Army teamwork instinct took over when JROTC Senior Army Instructors from schools within East Baton Rouge school district learned there was a blood supply need for a JROTC cadet in one of its sister programs.  Joy Sutton, a freshman JROTC cadet at Zachary High School and daughter of Lieutenant Colonels (Retired) Glen and Shirl Sutton, both JROTC instructors within Sixth Brigade covering Louisiana, Mississippi, and Alabama.  The later colonel serves as the Senior Army Instructor at Northeast High School and her husband Glen, serves as Senior Army Instructor at Wilkerson County High School in Mississippi.  Following emergency open heart surgery, Cadet Sutton received an artificial heart valve followed by a blood transfusion.  Responsible for blood supply readiness, representatives from the blood bank asked if anyone could help in its resupply efforts. Since both parents had served in Europe for a lengthy period of time during Mad Cow disease, they were informed that they could not serve as blood donors.  Lieutenant Colonel (Retired) Robert Hyver, Director of Army Instruction for the district remained in contact with the Suttons and kept the JROTC team informed of Cadet Sutton’s progress. Hyver also informed JROTC instructors of the blood supply need.  Without a second thought, Senior Army Instructors and JROTC cadets from across East Baton Rouge Parish School District swiftly provided an overwhelming response.  Several schools within the district including Tara High School, Woodlawn, Broadmoor, Belaire, Lee, Glen Oaks, Scotlandville and McKinley began organizing their own school-wide blood drives in Cadet Sutton’s honor gathering far more blood needed than to simply replenish the waning blood supply.  Since Northeast High had just completed its second semester school-wide blood drive, several individual donors came forward to give blood.  Joy could only weep when she learned of the multiple blood drives in her honor.  The entire Sutton family, including Joy’s twelve year old brother Jordan, is appreciative of all of the support from family, friends, administrators, teachers, co-workers, church family and especially JROTC units during Joy’s critical care.
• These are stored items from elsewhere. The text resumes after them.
(** A fingerprint covers the whole launch. If two configurations of one service
    of one scope, whatever else changed, give the same fingerprint, then the
    launches are the same but for the hash of the watched files: command,
    directory, environment, ports, scheme, URL, capture settings, files; so are
    the dependencies and the patterns. The printer of JSON tells values apart. *)
Theorem fingerprint_determines_launch `{JsonPrints} (render : string -> Value -> outcome string)
    (home : option string) (exists_ : string -> bool)
    (iter : string -> outcome (list (outcome (string * string))))
    (var : string -> option string) (debug : ReadinessSpec -> string)
    (hash : string -> option (list string) -> list string -> list string -> bytes -> outcome string)
    (base_dir : outcome string) (blake3_hex : string -> string) (scope : InstanceScope)
    (project_dir name : string) (dir1 dir2 : string) (svc1 svc2 : ServiceConfig)
    (ports1 ports2 listen1 listen2 : PortMap)
    (schemes1 schemes2 base1 base2 global1 global2 : bmap string string)
    (file1 file2 : option string) (p1 p2 : PreparedService) :
  let prepare := prepare_service render home exists_ iter var debug hash base_dir blake3_hex
                   scope project_dir in
  prepare dir1 name svc1 ports1 listen1 schemes1 base1 global1 file1 = Ok p1 ->
  prepare dir2 name svc2 ports2 listen2 schemes2 base2 global2 file2 = Ok p2 ->
  ps_watch_fingerprint p1 = ps_watch_fingerprint p2 ->
  without_hash (prepared_launch p1) = without_hash (prepared_launch p2) /\
  ps_deps p1 = ps_deps p2 /\ ps_watch_patterns p1 = ps_watch_patterns p2 /\
  ps_ignore_patterns p1 = ps_ignore_patterns p2.
Proof.
  cbv zeta. intros (e1 & s1 & ? & _ & _ & ? & _ & _ & Hd1 & _ & Hp1 & ? & _ & Hl1 & Hf1 & _)%prepare_service_Ok
    (e2 & s2 & ? & _ & _ & ? & _ & _ & Hd2 & _ & Hp2 & ? & _ & Hl2 & Hf2 & _)%prepare_service_Ok Hfp.
  rewrite Hp1, Hp2 in Hfp. apply to_bytes_inj in Hfp as ->.
  pose proof (to_string_inj _ _ _ Hf1 Hf2) as Heq. rewrite Hl1 in Hl2. clear Hf1 Hf2 Hl1.
  unfold fingerprint_payload in Heq. rewrite <- Hd1, <- Hd2 in Heq. clear Hd1 Hd2.
  set (port1 := port_env svc1) in *. set (port2 := port_env svc2) in *.
  destruct p1, p2. cbn -[json_int json_opt json_strings json_env readiness_url] in *.
  injection Hl2 as ->.
  pose proof (fun k v1 v2 => object_field k _ _ v1 v2 Heq) as Hk. clear Heq.
  pose proof (String_inj _ _ (Hk "cmd" _ _ eq_refl eq_refl)).
  pose proof (String_inj _ _ (Hk "cwd" _ _ eq_refl eq_refl)).
  pose proof (String_inj _ _ (Hk "scheme" _ _ eq_refl eq_refl)).
  pose proof (String_inj _ _ (Hk "env_file" _ _ eq_refl eq_refl)).
  pose proof (Bool_inj _ _ (Hk "capture_api" _ _ eq_refl eq_refl)).
  pose proof (json_opt_int_inj _ _ (Hk "port" _ _ eq_refl eq_refl)).
  pose proof (json_opt_int_inj _ _ (Hk "listen_port" _ _ eq_refl eq_refl)).
  pose proof (json_int_inj _ _ (Hk "capture_api_body_limit" _ _ eq_refl eq_refl)).
  pose proof (json_strings_inj _ _ (Hk "capture_api_ignore" _ _ eq_refl eq_refl)).
  pose proof (json_strings_inj _ _ (Hk "deps" _ _ eq_refl eq_refl)).
  pose proof (json_strings_inj _ _ (Hk "watch" _ _ eq_refl eq_refl)).
  pose proof (json_strings_inj _ _ (Hk "ignore" _ _ eq_refl eq_refl)).
  pose proof (json_env_inj _ _ (Hk "env" _ _ eq_refl eq_refl)).
  subst. done.
Qed.

(** ** Concrete runs *)

#[local] Existing Instance concrete_json.

(** An engine without templates, one [.env] file, no process environment. *)
Definition plain_render (template : string) (_ : Value) : outcome string := Ok template.
Definition one_file (path : string) : bool := bool_decide (path = "/p/.env").
Definition one_iter (path : string) : outcome (list (outcome (string * string))) :=
  Ok [Ok ("MODE", "file"); Ok ("DEV_STACK", "evil")].
Definition no_var (_ : string) : option string := None.

Definition web (auto_restart : bool) : ServiceConfig :=
  mkServiceConfig "serve" ["db-main"] None None None None None [] None None
    (binsert "COLOR" "red" []) None ["src"] [] auto_restart None None None.

Definition web_ports : PortMap :=
  binsert "db-main" (Some 5432%Z) (binsert "web" (Some 8080%Z) []).

Definition web_base : bmap string string := binsert "DEV_STACK" "dev" (binsert "MODE" "base" []).

Lemma service_env_layers_witness :
  exists env,
    service_env plain_render one_file one_iter no_var (web false) web_ports (Some 8080%Z) []
      web_base [] None "/p/.env" Null = Ok env /\
    bget "MODE" env = Some "file" /\ bget "DEV_STACK" env = Some "dev" /\
    bget "PORT" env = Some "8080" /\ bget "DEV_GRACE_MS" env = Some "2000".
Proof.
  eexists. split; [vm_compute; reflexivity|].
  destruct (service_env_layers plain_render one_file one_iter no_var (web false) web_ports
    (Some 8080%Z) [] web_base [] None "/p/.env" Null _
    ltac:(by apply bwf_binsert, bwf_binsert, bwf_nil) bwf_nil ltac:(by apply bwf_binsert, bwf_nil)
    ltac:(vm_compute; reflexivity)) as (gf & f & rg & ro & -> & [= <-] & Hrg & Hro & Hk).
  assert (forall k, bget k ro = bget k (sc_env (web false))) as Ho.
  { intros k. specialize (Hro k). destruct (bget k (sc_env (web false))); [|done].
    destruct Hro as (r & [= <-] & ->). done. }
  assert (forall k, bget k rg = None) as Hgl by exact Hrg.
  split_and!; rewrite Hk; cbn [layered]; rewrite Ho, ?Hgl; vm_compute; reflexivity.
Defined.

Lemma dep_env_spec_witness :
  bget "DEV_DEP_DB_MAIN_PORT" (dep_env (web false) web_ports []) = Some "5432" /\
  bget "DEV_DEP_DB_MAIN_URL" (dep_env (web false) web_ports []) = Some "http://localhost:5432".
Proof.
  apply (dep_env_spec (web false) web_ports [] "db-main" 5432); [left|reflexivity|].
  intros d [->|Hd%elem_of_nil]%elem_of_cons; done.
Defined.

(** Two configurations of a service that differ in what a launch does not show. *)
Lemma fingerprint_determines_launch_witness :
  let prepare svc := prepare_service plain_render None one_file one_iter no_var
    (fun _ => "readiness") (fun _ _ _ _ _ => Ok "hash") (Ok "/data") (fun s => s)
    (ScopeRun "r" "dev") "/p" "/p" "web" svc web_ports [] [] [] [] None in
  exists p1 p2, prepare (web false) = Ok p1 /\ prepare (web true) = Ok p2 /\
    without_hash (prepared_launch p1) = without_hash (prepared_launch p2).
Proof.
  eexists _, _. split_and!; [vm_compute; reflexivity..|].
  eapply (@fingerprint_determines_launch concrete_json concrete_json_prints plain_render None
    one_file one_iter no_var (fun _ => "readiness") (fun _ _ _ _ _ => Ok "hash") (Ok "/data")
    (fun s => s) (ScopeRun "r" "dev") "/p" "web" "/p" "/p" (web false) (web true) web_ports web_ports
    [] [] [] [] [] [] [] [] None None); vm_compute; reflexivity.
Defined.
Today Cadet Sutton smiles and remains positive as she now comprehends just how ill she had been and how well she has convalesced.  Cadet Sutton has also gained first-hand experience on the importance of teamwork and how working together toward a common goal helped save her life.  She has enrolled in JROTC II and hopes to compete as an expert rifle marksman in East Baton Rouge Parish School District hosted Drill and Rifle competitions during the upcoming school year.